Antivirus vendors realized early on that to stay competitive, they had to develop techniques to enable their products to identify suspicious traffic, even if they hadn't seen that particular activity before. The answer was heuristics and behavioral analysis methods that detect files and processes that behave in ways deemed threatening. In the network security realm, researchers and vendors such as Lancope and Mazu Networks developed systems that use behavioral analysis rather than signatures. Over the past few years, this category has matured from a niche market that was tagged with several unfortunate acronyms, including NBAD (network behavior analysis and detection) and NADS (network anomaly detection systems), before settling on NBA, or network behavior analysis.
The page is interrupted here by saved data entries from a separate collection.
Lemma loop_init_once : preserves loop_rel (Eth_Init_Once (N:=N) (W:=W) (E:=E)).
Proof. unfold Eth_Init_Once. preserve. by apply loop_board_set. Qed.

Lemma loop_start : preserves loop_rel (on_sys (N:=N) (W:=W) (E:=E) OTA_Server_Start).
Proof.
  intros s. apply wp_on_sys. eapply wp_mono; [apply Server_Start_spec|]. cbv beta.
  intros r o (_ & Hw & _ & K3 & K4 & K5 & K6 & K7 & _) (H1 & H2 & H3).
  cbn [sys_of ota hw] in *. unfold loop_inv, ota_inv, arrays_ok in *. cbn [m_ota m_ver m_board b_hw].
  rewrite K3, K4, K5, K6, K7, Hw. unfold OTA_BUF_SIZE. split; [|done].
  split; [split; [lia|intros _; lia]|]. by split.
Qed.

Lemma loop_stop : preserves loop_rel (on_sys (N:=N) (W:=W) (E:=E) OTA_Server_Stop).
Proof. apply loop_control. intros o. eapply wp_mono; [apply Server_Stop_spec|]. cbv beta. tauto. Qed.

Lemma loop_reset : preserves loop_rel (on_sys (N:=N) (W:=W) (E:=E) OTA_ResetState).
Proof. by apply loop_set. Qed.

Lemma loop_trigger : preserves loop_rel (on_sys (N:=N) (W:=W) (E:=E) OTA_SendTrigger).
Proof.
  apply loop_control. intros o. eapply wp_mono; [apply trigger_control|]. cbv beta.
  by intros _ o' [-> ->].
Qed.

Lemma loop_setcrc c : preserves loop_rel (on_sys (N:=N) (W:=W) (E:=E) (OTA_SetExpectedCRC c)).
Proof.
  intros s. apply wp_on_sys, wp_set_. intros (H1 & H2 & H3). split; [exact (conj H1 (conj H2 H3))|intros _ x _; reflexivity].
Qed.
#[local] Hint Resolve loop_init_once loop_start loop_stop loop_reset loop_trigger loop_setcrc loop_delay : preserve.

Lemma loop_waitkey : preserves loop_rel (WaitKey_WithLwIP (N:=N) (W:=W) (E:=E)).
Proof. unfold WaitKey_WithLwIP. preserve. Qed.

Lemma loop_trigger_rounds n k : preserves loop_rel (trigger_rounds (N:=N) (W:=W) (E:=E) n k).
Proof.
  induction k as [|k IH]; cbn [trigger_rounds]; unfold trigger_wait, OTA_GetClientPcb; preserve.
Qed.
#[local] Hint Resolve loop_waitkey loop_trigger_rounds : preserve.

Lemma loop_update n : preserves loop_rel (Firmware_Update (N:=N) (W:=W) (E:=E) n).
Proof.
  unfold Firmware_Update, update_attempt, version_wait, ask_update, ask_escape, ask_retry, start_update.
  preserve.
Qed.
Lemma mem_malloc_first_fit_witness : exists s' l', mem_malloc 30 demo_used = Some (Some 176, s') /\ heap_ok s' l' /\
  apart 0 (live 0 l').
Proof.
  destruct (mem_malloc_first_fit demo_used demo_blocks 30 demo_used_ok ltac:(lia)) as
    [[_ Hno]|(s' & l1 & n & l2 & l' & p & k & a1 & a2 & E & H' & _ & _ & _ & _ & _ & Hap & _)].
  - exfalso. do 2 apply Forall_cons in Hno as [_ Hno]. apply Forall_cons in Hno as [Hno _]. apply Hno. by split.
  - exists s', l'. split; [|by split]. rewrite E. f_equal. f_equal.
    assert (E2 : Some (Some p) = option_map fst (mem_malloc 30 demo_used)) by (by rewrite E). vm_compute in E2. by injection E2 as ->.
Defined.

Lemma mem_free_exact_witness : exists s' l', mem_free (Some 8) demo_used = Some (tt, s') /\ heap_ok s' l' /\
  live 0 l' = [(116, 52)].
Proof.
  destruct (mem_free_exact demo_used demo_blocks 8 100 demo_used_ok) as (s' & l' & a1 & a2 & E & H' & El & El' & _); [by left|].
  exists s', l'. split; [exact E|]. split; [exact H'|]. rewrite El'. vm_compute in El.
  destruct a1 as [|x [|y a1]]; [by injection El as <-|injection El as _ El _; discriminate El|].
  injection El as _ _ El. by destruct a1.
Defined.

Lemma mem_trim_exact_witness : exists s' l' k', mem_trim 8 40 demo_used = Some (Some 8, s') /\ heap_ok s' l' /\ 40 <= k' < 60.
Proof.
  destruct (mem_trim_exact demo_used demo_blocks 8 100 40 demo_used_ok) as
    [[H _]|(s' & l' & a1 & a2 & k' & E & H' & _ & _ & Hk & Hk2 & _)]; [by left|lia| |].
  - exfalso. revert H. by vm_compute.
  - exists s', l', k'. split; [exact E|]. split; [exact H'|]. change (block_size 40) with 40 in *.
    change SIZEOF_STRUCT_MEM with 8 in *. change MIN_SIZE_ALIGNED with 12 in *. lia.
Defined.
(** pbuf_realloc cuts a chain to the first n bytes of its contents, frees the buffers
    behind, and keeps the invariant of the lengths; other buffers do not change. *)
Theorem pbuf_realloc_shrinks {A} `{!PbufAlloc A} (s : pstate A) p l n :
  packet (pbs s) (Some p) l -> refs_ok l -> 0 <= n < 65536 ->
  exists s' l', pbuf_realloc p n s = Some (tt, s') /\ packet (pbs s') (Some p) l' /\
    pdata s' = pdata s /\ contents (pdata s') l' = take (Z.to_nat n) (contents (pdata s) l) /\
    (forall a, a ∉ map fst l -> pbs s' !! a = pbs s !! a).
Proof.
  intros H Hr Hn. pose proof H as (Hc & Hok & Hsum). destruct l as [|[a b] l']; [discriminate Hc|].
  set (l := (a, b) :: l') in *.
  pose proof (packet_cons _ _ _ _ _ H) as ([= <-] & H1 & _ & _ & H4 & _).
  assert (Ht : tot_len b = sum_len l) by (rewrite H4; done).
  destruct (Z.leb_spec (tot_len b) n) as [Hle|Hgt].
  { exists s, l. split; [unfold pbuf_realloc, mbind, P_bind, getp; rewrite H1; cbn [mbind option_bind];
      by rewrite (proj2 (Z.leb_le _ _))|].
    split; [done|]. split; [done|]. split; [|done].
    rewrite take_ge; [done|]. pose proof (contents_length (pdata s) l Hok). lia. }
  destruct (realloc_skip_spec (chain_fuel (pbs s)) s p l n Hc Hok Hsum ltac:(lia)) as
    (l1 & q & bq & l2 & s1 & Er & El & K1 & K2 & K3 & K4).
  { pose proof (chain_length _ _ _ Hc). lia. }
  pose proof (chain_NoDup _ _ _ Hc) as Hnd. rewrite El, map_app in Hnd. cbn [map fst] in Hnd.
  apply NoDup_app in Hnd as (Hnd1 & Hdis & Hnd2). apply NoDup_cons in Hnd2 as [Hq2 Hnd2].
  assert (Hq1 : q ∉ map fst l1) by (intros Hin; apply (Hdis q Hin); left).
  set (rem := n - sum_len l1) in *.
  assert (Hq : pbs s1 !! q = Some bq).
  { rewrite K4 by done. eapply chain_lookup; [exact Hc|]. rewrite El. apply elem_of_app. right. left. }
  destruct (chain_app (pbs s) (Some p) l1 ((q, bq) :: l2)) as (q' & (-> & _ & Hc2) & _); [by rewrite <- El|].
  set (h2 := <[q := set_lens rem rem bq]> (pbs s1)).
  assert (Hc2' : chain h2 (next bq) l2).
  { eapply chain_agree; [exact Hc2|]. intros x y Hin. unfold h2. rewrite lookup_insert_ne.
    - rewrite K4; [by eapply chain_lookup|]. intros Hx. apply (Hdis x Hx). right. by eapply mem_fst.
    - intros ->. apply Hq2. by eapply mem_fst. }
  assert (Hr2 : refs_ok l2).
  { unfold refs_ok in *. rewrite El in Hr. apply Forall_app in Hr as [_ Hr]. by apply Forall_cons in Hr as [_ ?]. }
  set (h3 := freed_heap h2 l2).
  assert (Hh3 : forall x, x ∉ map fst l2 -> h3 !! x = h2 !! x) by (intros; by apply free_heap_other).
  set (bq' := set_next None (set_lens rem rem bq)).
  assert (Er' : realloc_skip (chain_fuel (pbs s)) p n (n - tot_len b) s = Some (q, rem, s1)) by (by rewrite Ht, Er).
  destruct (realloc_run s s1 p n b q bq l2 rem H1 Hgt Er' Hq Hc2' Hr2 Hq2) as [al Hrun].
  fold h2 h3 bq' in Hrun. rewrite K2 in Hrun. exists (mkPs (<[q := bq']> h3) (pdata s) al).
  set (g := fun x => set_lens (tot_len x + (n - sum_len l)) (len x) x).
  exists (map (fun x => (x.1, g x.2)) l1 ++ [(q, bq')]).
  split; [exact Hrun|]. cbn [pbs pdata]. destruct (contents_map (pdata s) g l1 ltac:(done)) as [Ec Es].
  split; [split; [|split]|split; [done|split]].
  - apply (chain_cut (pbs s) _ (Some p) l1 q bq l2); [by rewrite <- El|done| |apply lookup_insert_eq|done].
    intros x y Hin. assert (Hx : x ∈ map fst l1) by (by eapply mem_fst).
    assert (x <> q) by (intros ->; done).
    rewrite lookup_insert_ne by done. rewrite Hh3 by (intros Hx2; apply (Hdis x Hx); by right).
    unfold h2. rewrite lookup_insert_ne by done. by apply K3.
  - unfold g. rewrite El. apply lowered_lens; [by rewrite <- El|unfold rem in K1; lia|done|done].
  - rewrite sum_len_app, Es. cbn. lia.
  - rewrite contents_app, Ec, El, contents_app, !contents_cons.
    pose proof (prefix_length (pdata s) l1 ((q, bq) :: l2) ltac:(by rewrite <- El)) as Hp1.
    rewrite take_app, take_ge by lia. f_equal. unfold contents at 1. cbn [map concat]. rewrite app_nil_r.
    rewrite take_app_le by (pose proof (body_length (pdata s) bq ltac:(lia)); lia).
    pose proof (body_drop (pdata s) bq 0 rem ltac:(lia) ltac:(lia) ltac:(lia)) as Hb.
    rewrite Z.add_0_r, drop_0 in Hb. replace (Z.to_nat n - length (contents (pdata s) l1))%nat with (Z.to_nat rem) by lia.
    exact Hb.
  - intros x Hx. rewrite El, map_app in Hx. apply not_elem_of_app in Hx as [Hx1 Hx2].
    cbn [map fst] in Hx2. apply not_elem_of_cons in Hx2 as [Hx2 Hx3].
    rewrite lookup_insert_ne by done. rewrite Hh3 by done. unfold h2. rewrite lookup_insert_ne by done. by apply K4.
Qed.

(** ** Headers *)
Definition in_ram (b : pbuf_t) : Prop := ptype b = PBUF_RAM \/ ptype b = PBUF_POOL.
#[export] Instance in_ram_dec b : Decision (in_ram b) := _.

Lemma contents_drop_header m (a : Z) b k l : 0 <= k <= len b ->
  contents m ((a, set_lens (tot_len b - k) (len b - k) (set_payload (payload b + k) b)) :: l) =
  drop (Z.to_nat k) (contents m ((a, b) :: l)).
Proof.
  intros Hk. rewrite !contents_cons. pose proof (body_length m b ltac:(lia)) as Hb.
  rewrite drop_app_le by lia. f_equal. unfold body at 1. cbn [payload len set_lens set_payload].
  rewrite (body_drop m b k (len b - k)) by lia. apply take_ge. rewrite length_drop. lia.
Qed.
(* ===== verification/Etharp.v ===== *)
(** * Address resolution (lwip-2.0.3/src/core/ipv4/etharp.c, netif/ethernet.c)

    The ARP table with its states, ages and queued packets, and the Ethernet layer on
    both sides of it.  The pbuf functions it calls are the class [PbufApi], which
    [pbuf_impl] implements with the functions of Pbuf; the driver's [linkoutput] is the
    class [LinkDriver]; [ip4_input] and [dhcp_arp_reply], which may send packets and so
    re-enter this file, are arguments.  Proved: the invariant of the table, who owns the
    queued packets, that the one-entry cache never changes where a packet goes, and that
    entries expire. *)
From stdpp Require Import gmap.
From S2P Require Import Prelude Net Ip4Addr Ip4Hdr Pbuf Memp.

(** opt.h, etharp.h, prot/etharp.h, prot/ethernet.h *)
Definition ARP_TABLE_SIZE : nat := 10.
Definition ARP_MAXAGE : Z := 300.
Definition ARP_AGE_REREQUEST_USED_UNICAST : Z := ARP_MAXAGE - 30.
Definition ARP_AGE_REREQUEST_USED_BROADCAST : Z := ARP_MAXAGE - 15.
Definition ARP_MAXPENDING : Z := 5.
Definition SIZEOF_ETH_HDR : Z := 14.
Definition SIZEOF_ETHARP_HDR : Z := 28.
Definition ETH_HWADDR_LEN : Z := 6.
Definition HWTYPE_ETHERNET : Z := 1.
Definition ARP_REQUEST : Z := 1.
Definition ARP_REPLY : Z := 2.
Definition ETHTYPE_IP : Z := 0x0800.
Definition ETHTYPE_ARP : Z := 0x0806.
Definition NETIF_FLAG_ETHARP : Z := 0x08.
Definition PBUF_FLAG_LLBCAST : Z := 0x08.
Definition PBUF_FLAG_LLMCAST : Z := 0x10.
Lemma free_complete_spec i r s : sys_ok s -> reassdatagrams s !! i = Some r ->
  wp (ip_reass_free_complete_datagram i) (fun n s' => sys_ok s' /\
    reassdatagrams s' = delete i (reassdatagrams s) /\ removed (pkts s) (f_pbuf <$> frags r) (pkts s') /\
    avail s' = avail s + 1 /\ 0 < n /\ ip_reass_pbufcount s' = ip_reass_pbufcount s - n) s.
Proof.
  intros Hs Hi. destruct (queue_dg _ _ _ _ _ (so_queue _ Hs) Hi) as [Hnd (d & _ & Hf)].
  assert (Hne : frags r <> []) by (pose proof (so_full _ Hs) as F; rewrite Forall_lookup in F; by eapply F).
  unfold ip_reass_free_complete_datagram. apply wp_bind, wp_gets. rewrite Hi. apply wp_bind_assoc, wp_bind.
  destruct (queue_part _ _ _ _ _ (so_queue _ Hs) Hi) as [Hn1 Hn2].
  eapply wp_mono; [apply (free_first_spec r s d); try done; lia|]. cbv beta.
  intros n s1 (-> & M1 & R1 & A1). apply wp_bind. unfold ip_reass_dequeue_datagram. apply wp_bind, wp_modify.
  eapply wp_on_mem; [apply law_mfree|]. intros _ s2 M2 [P2 A2]. cbn in A2, P2. apply wp_bind, wp_modify, wp_ret.
  destruct M1 as [D1 C1 N1], M2 as [D2 C2 N2]. cbn in D2, C2, N2.
  assert (Hc : u16 (ip_reass_pbufcount s2 - clens (pkts s) (f_pbuf <$> frags r)) =
    ip_reass_pbufcount s - clens (pkts s) (f_pbuf <$> frags r)) by (rewrite u16_small; lia).
  assert (HR : removed (pkts s) (f_pbuf <$> frags r) (packets (mem_of s2))) by (by rewrite P2).
  split_and!.
  - constructor; cbn.
    + rewrite D2, D1, Hc. by eapply queue_delete; [apply Hs|..].
    + rewrite D2, D1. by eapply sys_delete.
    + rewrite N2, N1. apply Hs.
  - cbn. by rewrite D2, D1.
  - done.
  - unfold avail in *. cbn. lia.
  - destruct (frags r); [done|cbn in *; lia].
  - cbn. exact Hc.
Qed.

(** ** Shrinking the queue

    Datagrams leave with their packets; the others keep all but their timers. *)
Definition same_dg (r r' : ip_reassdata) : Prop := exists t, r' = r <| timer := t |>.
Record shrinks s s' : Prop := {
  sh_ok : sys_ok s';
  sh_dgs : forall r', r' ∈ reassdatagrams s' -> exists r, r ∈ reassdatagrams s /\ same_dg r r';
  sh_pk : forall x, pkts s' !! x = if decide (x ∈ queued s /\ x ∉ queued s') then None else pkts s !! x;
  sh_pool : avail s' + Z.of_nat (length (reassdatagrams s')) = avail s + Z.of_nat (length (reassdatagrams s));
  sh_count : ip_reass_pbufcount s' <= ip_reass_pbufcount s
}.

Lemma shrinks_queued s s' x : shrinks s s' -> x ∈ queued s' -> x ∈ queued s.
Proof.
  intros H (r' & H1 & H2)%pbufs_of_in. destruct (sh_dgs _ _ H _ H1) as (r & H3 & t & ->).
  by eapply in_pbufs_of.
Qed.
Lemma shrinks_refl s : sys_ok s -> shrinks s s.
Proof.
  intros H. constructor; try done. 2: intros x; by rewrite decide_False by tauto.
  intros r Hr. exists r. split; [done|]. exists (timer r). by destruct r.
Qed.
Lemma shrinks_trans s1 s2 s3 : shrinks s1 s2 -> shrinks s2 s3 -> shrinks s1 s3.
Proof.
  intros A B. constructor.
  - apply B.
  - intros r3 H3. destruct (sh_dgs _ _ B _ H3) as (r2 & H2 & t2 & ->).
    destruct (sh_dgs _ _ A _ H2) as (r1 & H1 & t1 & ->). exists r1. split; [done|]. by exists t2.
  - intros x. rewrite (sh_pk _ _ B), (sh_pk _ _ A). pose proof (shrinks_queued _ _ x A). pose proof (shrinks_queued _ _ x B).
    destruct (decide (x ∈ queued s1)), (decide (x ∈ queued s2)), (decide (x ∈ queued s3));
      repeat first [rewrite decide_True by tauto|rewrite decide_False by tauto]; done.
  - rewrite (sh_pool _ _ B). apply A.
  - pose proof (sh_count _ _ A). pose proof (sh_count _ _ B). lia.
Qed.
In essence, these vendors provide the missing piece--behavioral detection--to the IDS world that antivirus vendors discovered was a necessity more than a decade ago.
Most enterprises can benefit from NBA, since most are missing security events of interest because of overwhelming bandwidth or a lack of pervasive visibility. But as with any product that interacts closely with your network and impacts security--and especially one that costs as much as most NBA systems--a proper fit is crucial.
We decided to launch a Rolling Review to help you ensure that the NBA product you're considering will integrate with your current IDS, vulnerability scanner, and security incident and event manager (SIEM) while handling your throughput needs. We've invited six vendors to send products to our University of Florida Real-World Labs. See "Network Behavior Analysis Rolling Review" for more testing details.
MAKE ROOM ON THE COURT
Smelling an opportunity for expansion into a prospering space, network performance vendors including NetQoS are busily adding NBA capabilities to their product lines. While security-focused individuals and vendors claim NBA as part of a comprehensive security strategy, these network performance vendors tout the technology as a natural extension of yesterday's network management systems. For example, Steve Harriman, NetQoS's VP of marketing, says NBA is key to optimizing networks for application performance.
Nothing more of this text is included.